Ar-Ge merkezi sayısını artırmalıyız 

Üretimde çeşitliliği sağlamada önemli noktalardan birisi de Ar-Ge çalışmaları. Bugün itibarıyla ilimizde sadece bir adet Ar-Ge merkezi bulunuyor. Kayseri, en çok Ar-Ge merkezi bulunan 43'üncü il konumunda yer alıyor. Ar-Ge merkezi sayısındaki yetersizlik şehrimizin yeni markaları oluşturma yolunda aşması gereken sorun olarak karşımızda duruyor. Dikkat çeken önemli bir veri ise TÜBİTAK'a kayıtlı araştırmacı sayısının en yüksek olduğu 11'inci il konumunda yer alıyoruz. Farklı bir ifadeyle Türkiye'deki araştırmacı sayısının yüzde 1.5'lik kısmı ilimizde yer alıyor. Kayseri'de faaliyet gösteren firmalarımızın mutlaka tasarım ve Ar-Ge bölümlerini oluşturmaları gerekli. Tasarım bölümü bulunan ve Ar-Ge'ye önem veren firmalarımız ise yeni ve özgün niteliğe sahip modellerini piyasaya sunmadan önce mutlaka tescil ettirmeli. 

İhraç edilen ürün çeşitliliği bakımından yetersiz kaldık

Kayseri'nin dış ticaret performansı ise bizim geleceğe daha umutlu bakmamızı sağlıyor. Şehrimiz, 2014 yılında Türkiye'nin ihracatının yüzde 1.19'luk kısmını karşılayıp, tüm iller arasında 12'nci sırada yer aldı. 2014 yılı verilerine göre, ihracatta çeşitlilik oranı bakımından şehrimiz 0.85'lik oranla 13'üncü sırada bulundu. Orta ve ileri teknoloji ürünlerinin ihracat payı bakımından 2014 yılında, Türkiye toplamının yüzde 1.73'ünü Kayseri yüklendi. Fakat ihracattaki sıralamamız ve ihraç edilen ürünlerdeki çeşitliliğin azlığı gözden kaçmadı. Kayseri mutlaka ihracata dönük üretimi ve çeşitliği artırmalı. Çünkü, ulusal ve uluslararası pazarlarda yer almak isteyen firmaların rekabet ortamına ayak uydurabilmeleri için, sürekli yeni ve özgün modeller oluşturmaları gerekiyor.

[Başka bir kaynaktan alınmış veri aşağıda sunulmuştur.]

(* ===== verification/TimerTop.v ===== *)
(** * Timers: the theorems *)
From S2P Require Import Prelude Errors ListH Rbtree RbRep RbSpec Sched SchedRep SchedSpec SchedSys SchedLoad Timer TimerRep TimerTick TimerSpec TimerExec TimerSched.

Section top.
Context `{TO : TimerEnvOk E}.
Implicit Type w : tworld E.

(** C9: Whatever calls are made, where the kernel may make them, they return, and the list
    with its differences stays the queue of deadlines: each tick takes out exactly the
    timers that are due at it *)
Theorem timers_refine k w os :
  clock_rep k w → legal k (t_env w) os →
  ∃ rs w' k', run_timers os w = Ok (rs, w') ∧ clock_runs k (t_env w) os rs k' (t_env w') ∧ clock_rep k' w'.
Proof.
  intros Hr Hl. pose proof (wp_run_timers os k w Hr Hl) as (rs & w' & Hrun & k' & H)%wp_run. by exists rs, w', k'.
Qed.

(** C28: The function timers that have expired are called once each, in the order of the
    list of expired timers, where each tick puts its own in front of those of earlier
    ticks; the functions may add and delete timers meanwhile, under the conditions of
    these calls; the periodic timers that are not deleted are pending again after their
    period *)
Theorem exec_timer_func_spec k w :
  clock_rep k w → calls_may (k_fs k).*2 k (t_env w) →
  ∃ w' k', exec_timer_func w = Ok (tt, w') ∧ calls (k_fs k).*2 k (t_env w) k' (t_env w') ∧
    clock_rep (mk_clock (k_now k') (rearmed (k_now k') (k_fs k') (k_ds k')) [] (once_of (k_fs k') (k_ls k'))) w'.
Proof.
  intros Hr Hm. assert (wp exec_timer_func w (λ _ w', ∃ k', calls (k_fs k).*2 k (t_env w) k' (t_env w') ∧ clock_rep (after_calls k') w')) as (w' & Hrun & k' & H)%wp_unit
    by (by apply wp_exec_timer_func). by exists w', k'.
Qed.

(** C37: A timer that is deleted by the function of another that expired with it is called
    all the same: from its copy.  If what its function uses went with it, that is
    undefined *)
Theorem deleted_timer_called k w t1 x1 t2 x2 fs c g :
  clock_rep k w → k_fs k = (t1, x1) :: (t2, x2) :: fs → code_of x1 = CB_del t2 CB_done → code_of x2 = CB_env c g →
  c (t_env w) = Undef → exec_timer_func w = Undef.
Proof. apply exec_calls_deleted. Qed.
End top.

Section sleep.
Context `{TO : TimerRestOk}.
Implicit Type w : tworld sworld.

(** C10: A process that sleeps for [e] ticks stays in the list for as many, whatever else is
    done with timers, and the tick that is the last of them makes it runnable; its own
    part of the sleep then returns 0 *)
Theorem do_sleep_wakes k w t p e v :
  clock_rep k w → ¬ listed k t → 0 < e < 2 ^ 64 → p ∈ tr_known →
  s_procs (t_env w) !! p = Some v → state v = RUNNING →
  ∃ w1, do_sleep_begin p t e w = Ok (true, w1) ∧ clock_rep (napping k t p e) w1 ∧
    s_procs (t_env w1) !! p = Some (sleeper p v) ∧
    ∀ os, legal (napping k t p e) (t_env w1) os → Forall (keeps t) os →
      ∃ rs k2 w2, run_timers os w1 = Ok (rs, w2) ∧ clock_rep k2 w2 ∧
        if decide (Z.of_nat (ticks os) < e)
        then ∃ q, q ∈ k_ds k2 ∧ pd_timer q = t ∧ pd_due q = k_now k2 + (e - Z.of_nat (ticks os))
        else (∃ x, s_procs (t_env w2) !! p = Some (woken_up x (sleeper p v))) ∧
             ∃ w3 k3, do_sleep_end t w2 = Ok (0, w3) ∧ clock_rep k3 w3 ∧ ¬ listed k3 t ∧ t_env w3 = t_env w2.
Proof.
  intros Hr Hn He Hp Hv Hst. pose proof (wp_sleep_begin k w t p e v Hr Hn He Hp Hv Hst) as (b & w1 & Hrun & -> & Hr1 & Ee)%wp_run.
  exists w1. split; [exact Hrun|]. split; [exact Hr1|]. split; [rewrite Ee; apply lookup_insert_eq|]. intros os Hl Hk.
  pose proof (wp_run_timers os _ _ Hr1 Hl) as (rs & w2 & Hrun2 & k2 & Hruns & Hr2)%wp_run. exists rs, k2, w2.
  split; [exact Hrun2|]. split; [exact Hr2|]. set (q := mk_pd t (k_now k + e) (nap p e)).
  assert (sleeping_for q (sleeper p v) (Z.to_nat e - ticks os) k2 (t_env w2)) as ([H1 H2] & H3 & H4).
  { refine (proj1 (runs_inv (sleeping_for q (sleeper p v)) (keeps t) _ os (Z.to_nat e) _ _ rs k2 _ (rep_clock_ok _ _ Hr1) Hl Hk Hruns _)).
    - intros n k0 e0 o r k' e' Hok Hm Hke Hs Hq. eapply sleeping_step; [done|exact Hp| |exact Hok|exact Hm|exact Hke|exact Hs|exact Hq].
      unfold sleeps_on. cbn. by rewrite Z.eqb_refl.
    - split; [split|split]; cbn.
      + intros _. split; [apply enqueue_in; by left|]. cbn. lia.
      + intros Hz. lia.
      + left. rewrite Ee. apply lookup_insert_eq.
      + lia. }
  case_decide as Hd.
  - destruct (H1 ltac:(lia)) as [Hin Ed]. exists q. split_and!; [exact Hin|done|]. rewrite Ed. lia.
  - assert (Z.to_nat e - ticks os = 0)%nat as En by lia. split; [by apply H4|].
    pose proof (wp_sleep_end k2 w2 t (nap p e) Hr2 (or_introl (H2 En)) eq_refl) as (r & w3 & Hrun3 & -> & E3 & k3 & H5 & H6)%wp_run.
    by exists w3, k3.
Qed.
End sleep.

(** ** A concrete system *)

Definition demo_free (w : tworld sworld) : Z :=
  1 + foldr Z.max 0 (elements (dom (t_timers w)) ++ elements (dom (t_links w))).

Lemma foldr_max_le (l : list Z) x : x ∈ l → x ≤ foldr Z.max 0 l.
Proof. induction l as [|y l IH]; [by intros ?%elem_of_nil|]. intros [->|Hx]%elem_of_cons; cbn; [lia|]. specialize (IH Hx). lia. Qed.
Lemma foldr_max_pos (l : list Z) : 0 ≤ foldr Z.max 0 l.
Proof. induction l; cbn; lia. Qed.

(** Function 1 wakes process 5, 2 deletes the timer it is given, 3 uses memory that is
    gone, and any other starts a timer. *)
#[local] Instance demo_rest : TimerRest := {|
  tr_code f a :=
    if f =? 1 then CB_env (wakeup_proc 5;; mret 0) (λ _, CB_done)
    else if f =? 2 then CB_del a CB_done
    else if f =? 3 then CB_env undef (λ _, CB_done)
    else CB_add 1 0 3 0 (λ _, CB_done);
  tr_kmalloc w := let t := demo_free w in
    Ok (t, set_timers (<[t := mk_timer TIMER_PROC 0 0 0 0 0]> (t_timers w)) (set_tlinks (<[timer_link t := mk_entry 0 0]> (t_links w)) w));
  tr_known := [5] |}.

#[local] Instance demo_rest_ok : TimerRestOk.
Proof.
  intros w. exists (demo_free w), (mk_timer TIMER_PROC 0 0 0 0 0), (mk_entry 0 0).
  pose proof (foldr_max_pos (elements (dom (t_timers w)) ++ elements (dom (t_links w)))) as Hpos.
  assert (∀ x, x ∈ elements (dom (t_timers w)) ++ elements (dom (t_links w)) → x < demo_free w) as Hlt.
  { intros x Hx%foldr_max_le. unfold demo_free. lia. }
  split_and!; [unfold demo_free; lia| | |done].
  - apply not_elem_of_dom. intros Hin. specialize (Hlt (demo_free w)). rewrite elem_of_app, !elem_of_elements in Hlt. lia || (specialize (Hlt (or_introl Hin)); lia).
  - apply not_elem_of_dom. intros Hin. specialize (Hlt (timer_link (demo_free w))). rewrite elem_of_app, !elem_of_elements in Hlt.
    specialize (Hlt (or_intror Hin)). unfold timer_link in Hlt. unfold demo_free in *. lia.
Qed.

Lemma demo_procs : procs_ok demo_running.
Proof.
  exists (demo_queues []). split; [exact demo_running_ok|]. intros p ->%list_elem_of_singleton.
  exists 0, [5], (demo_proc RUNNING (Some 0)). split; [exists sched_tree, []; by split; [|left]|]. split_and!; [done..|by left].
Qed.

(** Nothing pending, and the function timers [fs] expired. *)
Definition demo_clock (fs : list (Z * Timer)) : clock := mk_clock 7 [] fs [].
Definition demo_timers (ts : list (Z * Timer)) (ls : list (Z * List_entry)) : tworld sworld :=
  mk_tw _ (list_to_map ts) (list_to_map ls) false false true 0 demo_running.

Lemma demo_clock_rep fs ts ls : is_list (list_to_map ls) timer_list [] → is_list (list_to_map ls) timer_func_list (map timer_link fs.*1) →
  holds_fired fs (list_to_map ts) → goods [] fs → clock_rep (demo_clock fs) (demo_timers ts ls).
Proof.
  intros H1 H2 H3 H4. split; [split; [|done..]| |exact H4|exact demo_procs].
  - split; cbn; [exact H1|exact H2|done| |exact H3|]; by intros ? ?%elem_of_nil.
  - by intros ?? ?%elem_of_nil.
Qed.

Definition demo_idle : tworld sworld := demo_timers [] [(1, mk_entry 1 1); (2, mk_entry 2 2)].
Lemma demo_idle_rep : clock_rep (demo_clock []) demo_idle.
Proof.
  apply demo_clock_rep; [refine (bool_decide_unpack _ _); vm_compute; exact I..| |split]; by intros ? ?%elem_of_nil || intros ? ? ?%elem_of_nil.
Qed.

Definition demo_func (f a fl : Z) : Timer := mk_timer TIMER_FUNC 0 f a 4 fl.
Definition demo_fired : list (Z * Timer) := [(10, demo_func 2 11 TIMER_RELOAD); (11, demo_func 3 0 0)].
Definition demo_due (fs : list (Z * Timer)) : tworld sworld := demo_timers fs
  [(1, mk_entry 1 1); (2, mk_entry 88 80); (80, mk_entry 2 88); (88, mk_entry 80 2)].
Definition demo_periodic : list (Z * Timer) := [(10, demo_func 4 0 TIMER_RELOAD); (11, demo_func 1 5 0)].

Lemma demo_due_rep fs : map fst fs = [10; 11] → holds_fired fs (list_to_map fs) → goods [] fs → clock_rep (demo_clock fs) (demo_due fs).
Proof.
  intros E1 H1 H2. apply demo_clock_rep; [refine (bool_decide_unpack _ _); vm_compute; exact I| |exact H1|exact H2].
  change (fs.*1) with (map fst fs). rewrite E1. refine (bool_decide_unpack _ _). vm_compute. exact I.
Qed.

Lemma demo_pair_rep x1 x2 : timer_type x1 = TIMER_FUNC → timer_type x2 = TIMER_FUNC → expires x1 = 0 → expires x2 = 0 →
  reload x1 = 4 → reload x2 = 4 → clock_rep (demo_clock [(10, x1); (11, x2)]) (demo_due [(10, x1); (11, x2)]).
Proof.
  intros K1 K2 E1 E2 R1 R2. apply demo_due_rep; [done| |split; [by intros ? ?%elem_of_nil|]].
  - intros t x. rewrite !elem_of_cons. intros [[= -> ->]|[[= -> ->]|?%elem_of_nil]]; [| |done]; (split; [done|]); cbn.
    + rewrite lookup_insert_eq. f_equal. destruct x1; cbn in *. by subst.
    + rewrite lookup_insert_ne by done. rewrite lookup_insert_eq. f_equal. destruct x2; cbn in *. by subst.
  - intros t x. rewrite !elem_of_cons. intros [[= -> ->]|[[= -> ->]|?%elem_of_nil]]; [| |done]; unfold good_timer; rewrite ?K1, ?K2, ?R1, ?R2; lia.
Qed.

Lemma demo_fired_rep : clock_rep (demo_clock demo_fired) (demo_due demo_fired).
Proof. by apply demo_pair_rep. Qed.
Lemma demo_periodic_rep : clock_rep (demo_clock demo_periodic) (demo_due demo_periodic).
Proof. by apply demo_pair_rep. Qed.

Definition demo_ops : list timer_op := [Wait 100 5 2; Add 1 5 1 TIMER_RELOAD; Tick; Tick].
Lemma demo_not_listed t : ¬ listed (demo_clock []) t.
Proof. by intros [?%elem_of_nil|?%elem_of_nil]. Qed.
Lemma demo_timer_legal : legal (demo_clock []) (t_env demo_idle) demo_ops.
Proof.
  split; [split_and!; [done|apply demo_not_listed|by left|done..]|]. intros r k' e' _. split; [done|].
  intros r1 k1 e1 _. split; [done|]. by intros.
Qed.

Lemma demo_may : calls_may (k_fs (demo_clock demo_periodic)).*2 (demo_clock demo_periodic) (t_env (demo_due demo_periodic)).
Proof.
  split; [by split|]. intros k1 e1 Hr. assert (e1 = demo_running) as ->.
  { change (code_of _) with (CB_add (E := sworld) 1 0 3 0 (λ _, CB_done)) in Hr. inversion Hr as [| |? ? ? ? ? ? ? ? ? ? ? ? Hr2|]; subst. by inversion Hr2. }
  split; [|done]. cbn [cb_may code_of te_code sched_timers tr_code demo_rest].
  destruct (wp_wakeup_known demo_running 5 demo_procs ltac:(by left)) as (v & Hv & _ & H).
  change (code_of _) with (CB_env (wakeup_proc 5;; mret 0) (λ _, CB_done (E := sworld))). cbn [cb_may]. apply wp_bind.
  eapply wp_conseq; [exact H|]. intros [] e' [H1 H2]. rewrite wp_ret. split; [exact H1|]. split; [|done]. by eapply wakes_may_wake.
Qed.

Lemma timers_refine_witness : (clock_rep (demo_clock []) demo_idle ∧ legal (demo_clock []) (t_env demo_idle) demo_ops) ∧
  ∃ rs w' k', run_timers demo_ops demo_idle = Ok (rs, w') ∧ clock_runs (demo_clock []) (t_env demo_idle) demo_ops rs k' (t_env w') ∧ clock_rep k' w'.
Proof.
  split; [exact (conj demo_idle_rep demo_timer_legal)|]. exact (timers_refine (demo_clock []) demo_idle demo_ops demo_idle_rep demo_timer_legal).
Defined.

Lemma exec_timer_func_spec_witness :
  (clock_rep (demo_clock demo_periodic) (demo_due demo_periodic) ∧
   calls_may (k_fs (demo_clock demo_periodic)).*2 (demo_clock demo_periodic) (t_env (demo_due demo_periodic))) ∧
  ∃ w' k', exec_timer_func (demo_due demo_periodic) = Ok (tt, w') ∧
    calls (k_fs (demo_clock demo_periodic)).*2 (demo_clock demo_periodic) (t_env (demo_due demo_periodic)) k' (t_env w') ∧
    clock_rep (mk_clock (k_now k') (rearmed (k_now k') (k_fs k') (k_ds k')) [] (once_of (k_fs k') (k_ls k'))) w'.
Proof.
  split; [exact (conj demo_periodic_rep demo_may)|].
  exact (exec_timer_func_spec (demo_clock demo_periodic) (demo_due demo_periodic) demo_periodic_rep demo_may).
Defined.

Lemma deleted_timer_called_witness :
  clock_rep (demo_clock demo_fired) (demo_due demo_fired) ∧ code_of (demo_func 2 11 TIMER_RELOAD) = CB_del 11 CB_done ∧
  exec_timer_func (demo_due demo_fired) = Undef.
Proof.
  split; [exact demo_fired_rep|]. split; [reflexivity|].
  apply (deleted_timer_called (demo_clock demo_fired) (demo_due demo_fired) 10 (demo_func 2 11 TIMER_RELOAD) 11 (demo_func 3 0 0) []
    undef (λ _, CB_done)); [exact demo_fired_rep|reflexivity..].
Defined.

Lemma do_sleep_wakes_witness :
  (clock_rep (demo_clock []) demo_idle ∧ 5 ∈ tr_known ∧ s_procs (t_env demo_idle) !! 5 = Some (demo_proc RUNNING (Some 0))) ∧
  ∃ w1, do_sleep_begin 5 100 2 demo_idle = Ok (true, w1) ∧ clock_rep (napping (demo_clock []) 100 5 2) w1 ∧
    s_procs (t_env w1) !! 5 = Some (sleeper 5 (demo_proc RUNNING (Some 0))) ∧
    ∀ os, legal (napping (demo_clock []) 100 5 2) (t_env w1) os → Forall (keeps 100) os →
      ∃ rs k2 w2, run_timers os w1 = Ok (rs, w2) ∧ clock_rep k2 w2 ∧
        if decide (Z.of_nat (ticks os) < 2)
        then ∃ q, q ∈ k_ds k2 ∧ pd_timer q = 100 ∧ pd_due q = k_now k2 + (2 - Z.of_nat (ticks os))
        else (∃ x, s_procs (t_env w2) !! 5 = Some (woken_up x (sleeper 5 (demo_proc RUNNING (Some 0))))) ∧
             ∃ w3 k3, do_sleep_end 100 w2 = Ok (0, w3) ∧ clock_rep k3 w3 ∧ ¬ listed k3 100 ∧ t_env w3 = t_env w2.
Proof.
  split; [split; [exact demo_idle_rep|split; [by left|reflexivity]]|].
  apply (do_sleep_wakes (demo_clock []) demo_idle 100 5 2 (demo_proc RUNNING (Some 0)));
    [exact demo_idle_rep|apply demo_not_listed|lia|by left|reflexivity|reflexivity].
Defined.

Kendisini yenilemeyen, sürekli başka firmaların piyasada tutan tasarımlarını taklit eden firmaların ulusal ve uluslararası pazarlarda rekabet edebilmesi ve uzun süre ayakta kalabilmesi hayalcilikten öteye geçmez. 

Son olarak, şehrimizde ihracata yönelik üretim yapan ve yapmaya hazırlanan firmalara bir dizi tavsiyede bulunmak istiyorum. Bu firmaların mutlaka yurtdışındaki fuarlara katılması gerekiyor. Bu fuarlarda ürünlerini sergileyen firmaların, ortaya koyacakları farklar ile talep gelen her pazarda hatırı sayılır bir pazar payı elde edeceklerine inanıyorum. Küresel ekonomide rekabette üstünlük sağlamak için farklı olmak şart. Farklı olmanın yolu ise mutlaka yeni tasarımlar üretmek ve markalaşmadan geçiyor.